*** SOURCE DATA ***

Definition parseToken (token : string) : res Info :=
  if decide (token = "") then Err (Plain "token must not be empty")
  else
    match split2 "::" (full_form token) with
    | (h, Some creds) =>
        if (0 <? String.length h)%nat && negb (String.length h =? caHashLength)%nat
        then Err (Plain "invalid token CA hash length")
        else parse_creds creds (empty_info h)
    | (t, None) => parse_creds t (empty_info "")
    end.

Definition ParseUsernamePassword (token : string) : option (string * string) :=
  match parseToken token with
  | Err _ => None
  | Ok info => match i_bts info with Some _ => None | None => Some (Username info, Password info) end
  end.

Definition FormatTokenBytes (creds b : string) : res string :=
  if decide (creds = "") then Ok ""
  else let? digest := hashCA b in Ok (tokenPrefix +:+ digest +:+ "::" +:+ creds).

(** [util.NormalizeToken] *)
Definition NormalizeToken (token : string) : res string :=
  match ParseUsernamePassword token with
  | Some (_, password) => Ok password
  | None => Err (Plain "failed to normalize server token")
  end.

(** [util.ShortHash] *)
Definition ShortHash (s : string) (n : nat) : string := take_str n (hex (sha256 (bytes_of s))).

End tokens.

(** ** Talking to the server *)

(** Whom a client trusts: the CAs of the host, anybody, or a bundle. *)
Inductive Trust := HostRoots | SkipVerify | Bundle (cacerts : string).

(** [http.Client]: its roots, the client certificate it loaded, its time-outs. *)
Record HttpClient := mkClient {
  hc_trust : Trust; hc_cert : option string; hc_timeout : Z; hc_header_timeout : Z;
}.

*** End of SOURCE DATA ***

Search the records for the word "None". Copy each line where it appears.

FINISHED EXERCISE >>
    | (t, None) => parse_creds t (empty_info "")
  | Err _ => None
  | Ok info => match i_bts info with Some _ => None | None => Some (Username info, Password info) end
  | None => Err (Plain "failed to normalize server token")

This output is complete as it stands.